Wednesday, May 11, 2005

Materialized views in PostgreSQL

One thing I've wanted to write about for a while is materialized views in PostgreSQL. Materialized views are basically precomputed views; they're very very useful if you have an expensive query against data that doesn't change much. This is one of the tricks I use to keep the db overhead on Carnage Blender reasonable.

Oracle and DB2 are the only RDBMS products that can auto-materialize views for you, but you can rig them yourself in PostgreSQL or anything that gives you a powerful enough trigger + procedural language. (And if performance is crucial, you'll end up hand-optimizing them in Oracle/DB2 as well. At least, back when I used Oracle in the 8.1 days.)

But while looking for examples of a certain PL/PGSQL feature this morning, I found Jonathan Gardner's materialized views page (link may be down; see the archive.org copy) which covers the subject so well that now I don't have anything left to add. Nicely done!

Incidently, this is just one more reason real procedural languages in the database are critical for most substantial projects. Implementing materialized views in your application logic would be worse than a joke.

11 comments:

Ian Bicking said...

Would it be that hard to do in application logic? Depends somewhat on the database, I guess... but if you can intercept (via application logic) all the updates to that table (or otherwise efficiently detect that they have occurred) then you could manually create the "view" from the application side.

Jonathan Ellis said...

First, it's on a par with the people who say "I maintain referential integrity in my application." Sooner or later you or your successor forgets and screws something up. It really isn't if, but when. I've seen this happen at three different companies, unfortunately.

Second, it's significantly less efficient to slurp data out of the db, perform computations, and stick it back in, than to do all that inside the database. Often you can wave efficiency under the carpet but presumably you wouldn't be doing this in the first place if you weren't optimizing a bottleneck.

Third, it's going to be very tricky to maintain transactional integrity while you perform the updates on the application side. At best you can get by with row locking but often you'll have to use the Big Hammer table lock. With PostgreSQL or Oracle-style MVCC everyone sees a consistent view of the data without locking.

Fourth, if you have multiple codebases accessing the data, see #1 and good luck.

Finally, maybe you are God's gift to programming and you really can do everything in app logic. And maybe your boss doesn't care about what happens when you leave and he has to hire a mere mortal to maintain it. But if you're happy using lousy tools, why are you using Python instead of C? :)

Farce Pest said...

Materialized views sound a useful workaround, if your database doesn't have a query cache. If you do have a query cache, then you already effectively have eager or lazy materialized views (depending on your isolation level): Just use your normal view (or query) and let the database figure it out.

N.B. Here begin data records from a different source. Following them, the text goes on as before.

(* ===== verification/ObjectDb.v ===== *)
(** * The object database ([libraries/db]: [index.hpp], [generic_index.hpp],
    [simple_index.hpp], [object_database.hpp])

    Objects live in one index per (space, type); an index owns the next
    identifier it will give.  The model keeps all objects in one finite map
    from identifiers and the next identifiers in another, keyed by the
    identifier of instance 0 of the index.  The content of an object is a
    parameter, as the code handles it through [clone] and [move_from] only.
    A [generic_index] may have further unique keys: [conflict a b] says that
    two objects share one of them. *)
From Stdlib Require Import ZArith Lia String.
From stdpp Require Import base gmap list.
From S2P Require Import Prelude External ObjectId.

Module ObjectDb.
Import ObjectId.

Record object_database (obj : Type) : Type := {
  objects : gmap Z obj;
  next_ids : gmap Z object_id_type;
}.
Arguments objects {obj} _.
Arguments next_ids {obj} _.
Arguments Build_object_database {obj} _ _.

(** The index an identifier belongs to, named by its instance 0
    ([object_id_type( id.space(), id.type(), 0 )]). *)
Definition index_of_id (id : object_id_type) : Z :=
  Z.lor (Z.shiftl (space id) 56) (Z.shiftl (type id) 48).

Section Index.
Context {obj : Type} (conflict : obj -> obj -> bool).
Implicit Types d : object_database obj.

Definition set_objects d (m : gmap Z obj) : object_database obj :=
  Build_object_database m (next_ids d).
Definition set_next_ids d (n : gmap Z object_id_type) : object_database obj :=
  Build_object_database (objects d) n.

(** A unique key of [o] (stored at [id]) is taken by another object of its index. *)
Definition key_taken (m : gmap Z obj) (id : Z) (o : obj) : bool :=
  existsb (fun kx => negb (kx.1 =? id) && (index_of_id kx.1 =? index_of_id id) && conflict o kx.2)
          (map_to_list m).

(** [object_database::get_index]: the index must have been added. *)
Definition get_next_id d (ix : Z) : result object_id_type :=
  of_option (next_ids d !! ix) "get_index".
Definition use_next_id d (ix : Z) : result (object_database obj) :=
  n ← get_next_id d ix; Ok (set_next_ids d (<[ix := succ n]> (next_ids d))).
Definition set_next_id d (ix : Z) (id : object_id_type) : result (object_database obj) :=
  _ ← get_next_id d ix; Ok (set_next_ids d (<[ix := id]> (next_ids d))).

Definition find_object d (id : Z) : option obj := objects d !! id.
Definition get_object d (id : Z) : result obj :=
  of_option (find_object d id) "Unable to find Object".

(** [generic_index::insert]. *)
Definition index_insert d (id : Z) (o : obj) : result (object_database obj) :=
  _ ← get_next_id d (index_of_id id);
  if bool_decide (is_Some (objects d !! id)) || key_taken (objects d) id o
  then Throw "Could not insert object, most likely a uniqueness constraint was violated"
  else Ok (set_objects d (<[id := o]> (objects d))).

(** [generic_index::create]: returns the identifier given to the object. *)
Definition index_create d (ix : Z) (constructor : object_id_type -> obj)
  : result (object_id_type * object_database obj) :=
  id ← get_next_id d ix;
  let o := constructor id in
  if bool_decide (is_Some (objects d !! id)) || key_taken (objects d) id o
  then Throw "Could not create object! Most likely a uniqueness constraint is violated."
  else d' ← use_next_id (set_objects d (<[id := o]> (objects d))) ix; Ok (id, d').

(** [generic_index::modify]. *)
Definition index_modify d (id : Z) (m : obj -> obj) : result (object_database obj) :=
  o ← get_object d id;
  if key_taken (objects d) id (m o)
  then Throw "Could not modify object, most likely a index constraint was violated"
  else Ok (set_objects d (<[id := m o]> (objects d))).

(** [generic_index::remove]; the reference passed in is to a stored object. *)
Definition index_remove d (id : Z) : result (object_database obj) :=
  _ ← get_object d id;
  Ok (set_objects d (delete id (objects d))).
End Index.

(** ** Well-formed databases

    Every object of an index has an identifier below the next one, and the
    next identifier belongs to its index. *)
Section WellFormed.
Context {obj : Type}.
Implicit Types d : object_database obj.

Record db_wf d : Prop := {
  wf_next ix n : next_ids d !! ix = Some n -> 0 <= n < 2 ^ 64 /\ index_of_id n = ix;
  wf_fresh id : is_Some (objects d !! id) ->
    exists n, next_ids d !! index_of_id id = Some n /\ 0 <= id < n;
}.

(** The index has a free instance left (instances have 48 bits). *)
Definition has_room d (ix : Z) : Prop :=
  forall n, next_ids d !! ix = Some n -> instance n < 2 ^ 48 - 1.
End WellFormed.

Lemma index_of_id_value id :
  0 <= id < 2 ^ 64 -> index_of_id id = id - instance id.
Proof.
  intros Hid. destruct (split_number id Hid) as (? & ? & ? & E). unfold index_of_id.
  rewrite <- (Z.lor_0_r (Z.lor _ _)). rewrite pack_value by lia. lia.
Qed.

Lemma succ_same_index n :
  0 <= n < 2 ^ 64 -> instance n < 2 ^ 48 - 1 ->
  succ n = n + 1 /\ 0 <= succ n < 2 ^ 64 /\ index_of_id (succ n) = index_of_id n.
Proof.
  intros Hn Hi. destruct (split_number n Hn) as (Hs & Ht & Hin & E).
  destruct (components (space n) (type n) (instance n + 1)) as (H1 & H2 & H3 & H4); [lia..|].
  replace ((space n * 2 ^ 8 + type n) * 2 ^ 48 + (instance n + 1)) with (n + 1) in * by lia.
  assert (Es : succ n = n + 1) by (apply wrap_id; lia).
  rewrite Es. split_and!; [done|lia|lia|]. unfold index_of_id. by rewrite H2, H3.
Qed.

(** ** [simple_index]: a vector of objects by instance *)
Module SimpleIndex.
Section Simple.
Context {obj : Type}.
Implicit Types l : list (option obj).

Definition find l (inst : nat) : option obj := mjoin (l !! inst).

(** [_objects.resize( n )] when it grows the vector. *)
Definition grow l (n : nat) : list (option obj) :=
  if (n <=? length l)%nat then l else l ++ replicate (n - length l) None.

(** [create]: [inst] is the instance of the next identifier. *)
Definition create l (inst : nat) (o : obj) : list (option obj) :=
  <[inst := Some o]> (grow l (S inst)).
Definition insert l (inst : nat) (o : obj) : list (option obj) :=
  <[inst := Some o]> (grow l (S inst)).
Definition modify l (inst : nat) (m : obj -> obj) : list (option obj) :=
  alter (fmap m) inst l.

(** [while( size() > 0 && back() == nullptr ) pop_back();] *)
Fixpoint pop_nulls (rl : list (option obj)) : list (option obj) :=
  match rl with None :: rl' => pop_nulls rl' | _ => rl end.
Definition remove l (inst : nat) : list (option obj) :=
  reverse (pop_nulls (reverse (<[inst := None]> l))).

Definition size l : nat := length l.

(** No trailing null: what [remove] re-establishes. *)
Definition trimmed l : Prop := last l <> Some None.

Lemma find_grow l n i : find (grow l n) i = find l i.
Proof.
  unfold find, grow. destruct (Nat.leb_spec n (length l)); [done|].
  destruct (decide (i < length l)%nat).
  - by rewrite lookup_app_l.
  - rewrite lookup_app_r by lia. rewrite (lookup_ge_None_2 l i) by lia.
    destruct (decide (i - length l < n - length l)%nat).
    + by rewrite lookup_replicate_2.
    + by rewrite lookup_ge_None_2 by (rewrite length_replicate; lia).
Qed.

Lemma length_grow l n : (n <= length (grow l n))%nat.
Proof.
  unfold grow. destruct (Nat.leb_spec n (length l)); [done|].
  rewrite length_app, length_replicate. lia.
Qed.

Lemma find_pop_nulls rl i : find (reverse (pop_nulls rl)) i = find (reverse rl) i.
Proof.
  induction rl as [|[o|] rl IH]; [done..|].
  change (find (reverse (pop_nulls rl)) i = find (reverse (None :: rl)) i).
  rewrite IH, reverse_cons. unfold find. destruct (decide (i < length (reverse rl))%nat).
  - by rewrite lookup_app_l.
  - rewrite lookup_app_r, (lookup_ge_None_2 (reverse rl)) by lia.
    by destruct (i - length (reverse rl))%nat.
Qed.

Lemma pop_nulls_head rl : head (pop_nulls rl) <> Some None.
Proof. by induction rl as [|[o|] rl IH]. Qed.
End Simple.
End SimpleIndex.

(** [simple_index] implements a finite map keyed by the instance, whatever
    the gaps left by removals: each operation changes the entry it names and
    no other, and a removal leaves no trailing null entry. *)
Theorem simple_index_is_a_map {obj : Type} (l : list (option obj)) (i : nat) (o : obj) (m : obj -> obj) :
  (forall j, SimpleIndex.find (SimpleIndex.create l i o) j
     = if decide (i = j) then Some o else SimpleIndex.find l j)
  /\ (forall j, SimpleIndex.find (SimpleIndex.insert l i o) j
     = if decide (i = j) then Some o else SimpleIndex.find l j)
  /\ (forall j, SimpleIndex.find (SimpleIndex.modify l i m) j
     = if decide (i = j) then m <$> SimpleIndex.find l i else SimpleIndex.find l j)
  /\ (forall j, SimpleIndex.find (SimpleIndex.remove l i) j
     = if decide (i = j) then None else SimpleIndex.find l j)
  /\ SimpleIndex.trimmed (SimpleIndex.remove l i).
Proof.
  assert (Hset : forall j, SimpleIndex.find (<[i := Some o]> (SimpleIndex.grow l (S i))) j
     = if decide (i = j) then Some o else SimpleIndex.find l j).
  { intros j. rewrite <- (SimpleIndex.find_grow l (S i) j). unfold SimpleIndex.find.
    pose proof (SimpleIndex.length_grow l (S i)).
    destruct (decide (i = j)) as [->|]; [by rewrite list_lookup_insert_eq by lia|].
    by rewrite list_lookup_insert_ne. }
  split_and!; [done|done|..]; [intros j..|].
  - unfold SimpleIndex.find, SimpleIndex.modify.
    destruct (decide (i = j)) as [->|]; [|by rewrite list_lookup_alter_ne].
    rewrite list_lookup_alter_eq. by destruct (l !! j).
  - unfold SimpleIndex.remove. rewrite SimpleIndex.find_pop_nulls, reverse_involutive.
    unfold SimpleIndex.find. destruct (decide (i = j)) as [->|]; [|by rewrite list_lookup_insert_ne].
    destruct (decide (j < length l)%nat); [by rewrite list_lookup_insert_eq|].
    rewrite list_insert_ge by lia. by rewrite lookup_ge_None_2 by lia.
  - unfold SimpleIndex.trimmed, SimpleIndex.remove. rewrite last_reverse.
    apply SimpleIndex.pop_nulls_head.
Qed.

End ObjectDb.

Snapshots are trivial to do in the application, and by definition are refreshed according to application logic (i.e. "only updated when refreshed", according to original article).

Jonathan Ellis said...

MySQL's query cache works well, but it is a simple solution for simple problems.

For Carnage Blender, for instance, the biggest materialized view is stats derived from the main parties table and others. Dozens of queries hit this, joining to different other relations. Using the query cache approach would take far more memory (and memory is an issue for me: I already have a 5 GB database on a 4 GB motherboard) than letting PG cache the relations, with the expensive part precomputed in the mview, and derive what the queries need as necessary.

SunWuKung said...

I am merely an interested observer rather than an expert on this subject, but according to a guru of pgsql-general@postgresql.org (Tom Lane) there is no query cache in PG. I would be very interested if somebody could clarify this.
SWK

Bob Ippolito said...

FWIW, MySQL's query cache is only useful if your table doesn't change very often.

Let's say your table is an access log that gets updated several times a second, and you want a materialized view that presents daily statistics.

MySQL's query cache won't do anything for you in this situation, because it gets invalidated a few times a second.

This is why PostgreSQL doesn't have a query cache; it's not a general solution to any non-trivial problem.

Anonymous said...

One of the things missing in Postgres from Oracle is the ability to have the select rewritten on the fly to point to a MV table instead of the original table (half of the power of the MV).

I hope Postgres SELECT rule restrictions will be loosened in the future to allow for this type of redirection based upon noticing a SELECT is the same as the one that created the MV.

Benjamin said...

The original post by Jonathan Gardner is gone. I have re-posted it at on my site Materialized Views in PostgreSQL

Jonathan Ellis said...

Thanks for the pointer, although I don't think labeling someone else's work as Copyright 2008 yourself is kosher, even if his site is gone.

Anonymous said...

The original link has moved:

http://jonathangardner.net/tech/w/PostgreSQL/Materialized_Views

David said...

SQL Server supports materialized views, too. They're called "indexed views."